** Assigned task **
In the entries that follow, the first line to write out is the one containing "(** ** What is left *)", and the last is the one containing "se_state : rec_state r' = rec_state r;". Reproduce that stretch exactly, with nothing before or after it.

Stored items from a collection:
----
(* ===== verification/Refusals.v ===== *)
(** * What a refusal leaves behind

    A call that presents another epoch than the coordinator's is refused.  It
    may be remembered as rejected evidence, and an observation may be kept as
    historical, but no experiment, trial, attempt, decision or worker changes.
    The lemmas are those the replay of old frames rests on. *)
From S2P Require Import Prelude OMap Error Domain Identity Float64 Model Hash Sorting Canonical State Wire Codec StateCodec Messages MessageCodec Spec Coordinator Authority Evidence Decision Scenario Fencing History Ledger Invariants System.

(** ** Refused envelopes *)

Definition named_error (s : Status) : Prop := status_ok s = false /\ fits_status true s = true.

Definition refusing (v : AuthorityVerdict) : Prop :=
  verdict_accepted v = true \/ named_error (authority_error (verdict_code v) (verdict_detail v)).

Ltac rejects := right; split; reflexivity.

Section Refusals.
Context `{StorageLaws} `{Formatting}.
Implicit Types (impl : Impl).

(** A refused envelope is refused with an error code of the enumeration. *)
Lemma check_envelope_refusing e impl : refusing (check_verdict (check_envelope e impl)).
Proof.
  unfold check_envelope, validate_envelope_structure. destruct (List.find _ _) as [[field what]|]; [rejects|]. cbn [verdict_accepted accept_verdict negb].
  destruct (check_process_authority e impl) as [v|] eqn:Hv; [revert Hv; unfold check_process_authority; repeat case_match; intros [= <-]; rejects|].
  destruct (find_experiment _ impl) as [r|]; [|rejects].
  destruct (check_experiment_authority e r) as [v|] eqn:He; [revert He; unfold check_experiment_authority; repeat case_match; intros [= <-]; rejects|].
  destruct (find_branch r _) as [b|]; [|rejects].
  destruct (check_branch_authority e b) as [v|] eqn:Hbr; [revert Hbr; unfold check_branch_authority; repeat case_match; intros [= <-]; rejects|].
  destruct (om_find _ (rec_trials r)) as [t|]; [|rejects].
  destruct (check_trial_authority e t) as [v|] eqn:Ht; [revert Ht; unfold check_trial_authority; repeat case_match; intros [= <-]; rejects|].
  destruct (om_find _ (rec_attempts r)) as [a|]; [|rejects].
  cbn [check_verdict]. unfold check_attempt_authority. repeat case_match; first [by left|rejects].
Qed.

(** An envelope of another epoch is refused. *)
Lemma stale_envelope e impl :
  env_epoch e <> impl_epoch impl ->
  verdict_accepted (check_verdict (check_envelope e impl)) = false
  /\ named_error (authority_error (verdict_code (check_verdict (check_envelope e impl))) (verdict_detail (check_verdict (check_envelope e impl)))).
Proof.
  intros Hne. assert (Hno : verdict_accepted (check_verdict (check_envelope e impl)) = false).
  { destruct (verdict_accepted _) eqn:Ha; [|done]. apply check_envelope_iff in Ha as (r & b & t & a & l & _ & [] & _). congruence. }
  split; [done|]. by destruct (check_envelope_refusing e impl) as [?|?]; [congruence|].
Qed.

(** ** What is left *)

(** Evidence that may decide is as it was: at most invalid observations came
    in, and nothing but notes on the refusals besides. *)
Record same_evidence (r r' : ExperimentRecord) : Prop := {
  se_definition : rec_definition r' = rec_definition r;
  se_hypothesis : rec_hypothesis r' = rec_hypothesis r;
  se_state : rec_state r' = rec_state r;
  se_trials : rec_trials r' = rec_trials r;
  se_attempts : rec_attempts r' = rec_attempts r;
  se_observations : exists late, rec_observations r' = rec_observations r ++ late
    /\ Forall (fun o => obs_validity o = ObservationValidity.INVALID) late;
  se_artifacts : rec_artifacts r' = rec_artifacts r;
  se_decisions : rec_decisions r' = rec_decisions r;
  se_points : rec_rollback_points r' = rec_rollback_points r
}.

#[export] Instance same_evidence_preorder : PreOrder same_evidence.
Proof.
  split.
  - intros r. constructor; try done. exists []. by rewrite app_nil_r.
  - intros r1 r2 r3 [] []. constructor; try congruence.
    destruct se_observations0 as (l1 & H1' & Hl1), se_observations1 as (l2 & H2' & Hl2). exists (l1 ++ l2).
    rewrite H2', H1', app_assoc. split; [done|]. by apply Forall_app.
Qed.

Record same_authority (impl impl' : Impl) : Prop := {
  sa_epoch : impl_epoch impl' = impl_epoch impl;
  sa_limits : impl_limits impl' = impl_limits impl;
  sa_admitting : impl_admitting_work impl' = impl_admitting_work impl;
  sa_live : impl_live_workers impl' = impl_live_workers impl;
  sa_records : forall id, option_Forall2 same_evidence (find_experiment id impl) (find_experiment id impl')
}.

#[export] Instance same_authority_preorder : PreOrder same_authority.
Proof.
  split.
  - intros impl. by constructor.
  - intros i1 i2 i3 [? ? ? ? R1] [? ? ? ? R2]. constructor; try congruence. intros id. specialize (R1 id). specialize (R2 id).
    destruct R1 as [r1 r2 Hr12|]; inversion R2 as [? r3 Hr23|]; subst; constructor. by transitivity r2.
Qed.

Lemma persisted_authority impl impl' s : persist_locked impl = (impl', s) -> same_authority impl impl'.
Proof.
  intros Hp. apply persist_state in Hp as (d & w & -> & _). by constructor.
Qed.

Lemma put_authority id r r' impl impl' :
  find_experiment id impl = Some r -> same_evidence r r' ->
  st_experiments (impl_state impl') = om_set id r' (st_experiments (impl_state impl)) ->
  impl_epoch impl' = impl_epoch impl -> impl_limits impl' = impl_limits impl ->
  impl_admitting_work impl' = impl_admitting_work impl -> impl_live_workers impl' = impl_live_workers impl ->
  same_authority impl impl'.
Proof.
  intros Hr Hsame Hx. constructor; try done. intros other. unfold find_experiment in *. rewrite Hx, om_find_set.
  case_decide; subst; [rewrite Hr; by constructor|]. destruct (om_find other _); constructor. reflexivity.
Qed.

Lemma record_rejection_evidence kind identifier verdict r : same_evidence r (record_rejection kind identifier verdict r).
Proof. unfold record_rejection. case_match; [|reflexivity]. constructor; try done. exists []. by rewrite app_nil_r. Qed.

Lemma reject_observation_authority o verdict r impl :
  find_experiment (obs_experiment o) impl = Some r -> same_authority impl (reject_observation o verdict r impl).
Proof.
  intros Hr. unfold reject_observation. pose proof (record_rejection_evidence "observation" (obs_id o) verdict r) as Hrej.
  set (r1 := record_rejection _ _ _ _) in *. clearbody r1.
  destruct (_ && _); [|by eapply put_authority]. unfold next_sequence.
  eapply put_authority; [exact Hr| |reflexivity..]. etransitivity; [exact Hrej|].
  constructor; try done. eexists. split; [reflexivity|]. by repeat constructor.
Qed.

(** ** The calls that present an epoch *)

Definition op_epoch (op : Op) : option Z :=
  match op with
  | OpHeartbeat request => Some (beat_epoch request)
  | OpClaimTrials request => Some (claim_epoch request)
  | OpPublishObservation request => Some (pubo_epoch request)
  | OpPublishArtifact request => Some (puba_epoch request)
  | OpCommitTrial request => Some (commit_epoch request)
  | OpFailTrial request => Some (fail_epoch request)
  | _ => None
  end.

(** The status each answers with. *)
Definition op_status (op : Op) (impl : Impl) : Status :=
  match op with
  | OpHeartbeat request => (heartbeat request impl).2
  | OpClaimTrials request => claimr_status (claim_trials request impl).2
  | OpPublishObservation request => (publish_observation request impl).2
  | OpPublishArtifact request => (publish_artifact request impl).2
  | OpCommitTrial request => (commit_trial request impl).2
  | OpFailTrial request => (fail_trial request impl).2
  | _ => success
  end.

(** The storage answers with statuses of the enumerations. *)
Definition storage_named : Prop := forall impl, fits_status true (persist_locked impl).2 = true.

Lemma persisted_named impl impl' s : storage_named -> persist_locked impl = (impl', s) -> status_ok s = false -> named_error s.
Proof. intros Hn Hp Hs. split; [done|]. specialize (Hn impl). by rewrite Hp in Hn. Qed.

Lemma stale_op_refused op epoch impl :
  storage_named -> op_epoch op = Some epoch -> epoch <> impl_epoch impl ->
  named_error (op_status op impl) /\ same_authority impl (exec op impl).
Proof.
  intros Hstore Hop Hne. destruct op; try discriminate Hop; injection Hop as <-; cbn [op_status exec].
  - unfold heartbeat. destruct (negb (impl_admitting_work impl)); [by split; [split|]|].
    rewrite (proj2 (Z.eqb_neq _ _)) by done. by split; [split|].
  - unfold claim_trials. destruct (negb (impl_admitting_work impl)); [by split; [split|]|].
    rewrite (proj2 (Z.eqb_neq _ _)) by done. by split; [split|].
  - unfold publish_observation. destruct (find_experiment _ impl) as [r|] eqn:Hr; [|by split; [split|]].
    set (e := envelope_from _ _ _ _ _). destruct (stale_envelope e impl Hne) as [Hno Herr]. rewrite Hno.
    pose proof (reject_observation_authority (pubo_observation request) (check_verdict (check_envelope e impl)) r impl Hr) as Hrej.
    destruct (persist_locked _) as [impl1 persisted] eqn:Hp. pose proof (persisted_authority _ _ _ Hp) as Hkept.
    destruct (status_ok persisted) eqn:Hs; simpl; (split; [|by etransitivity]); [done|]. by eapply persisted_named.
  - unfold publish_artifact. destruct (find_experiment _ impl) as [r|] eqn:Hr; [|by split; [split|]].
    destruct (find_branch r _) as [b|]; [|by split; [split|]]. destruct (om_find _ _) as [a|]; [|by split; [split|]].
    set (e := artifact_envelope _ _ _ _). destruct (stale_envelope e impl Hne) as [Hno Herr]. rewrite Hno.
    set (r1 := record_rejection _ _ _ _). set (impl0 := put_experiment _ r1 impl).
    assert (Hput : same_authority impl impl0) by (eapply put_authority; [exact Hr|apply record_rejection_evidence|reflexivity..]).
    destruct (persist_locked impl0) as [impl1 persisted] eqn:Hp. pose proof (persisted_authority _ _ _ Hp) as Hkept.
    destruct (status_ok persisted) eqn:Hs; simpl; (split; [|by etransitivity]); [done|]. by eapply persisted_named.
  - unfold commit_trial. destruct (envelope_mismatch _ _ _ _) eqn:Hm; [by split; [split|]|].
    assert (Hstale : env_epoch (commit_envelope request) <> impl_epoch impl) by (unfold envelope_mismatch in Hm; zprop; congruence).
    destruct (stale_envelope _ impl Hstale) as [Hno Herr]. rewrite Hno. by split.
  - unfold fail_trial. destruct (envelope_mismatch _ _ _ _) eqn:Hm; [by split; [split|]|].
    assert (Hstale : env_epoch (fail_envelope request) <> impl_epoch impl) by (unfold envelope_mismatch in Hm; zprop; congruence).
    destruct (stale_envelope _ impl Hstale) as [Hno Herr]. rewrite Hno. by split.
Qed.

End Refusals.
----
** Answer box **
(** ** What is left *)

(** Evidence that may decide is as it was: at most invalid observations came
    in, and nothing but notes on the refusals besides. *)
Record same_evidence (r r' : ExperimentRecord) : Prop := {
  se_definition : rec_definition r' = rec_definition r;
  se_hypothesis : rec_hypothesis r' = rec_hypothesis r;
  se_state : rec_state r' = rec_state r;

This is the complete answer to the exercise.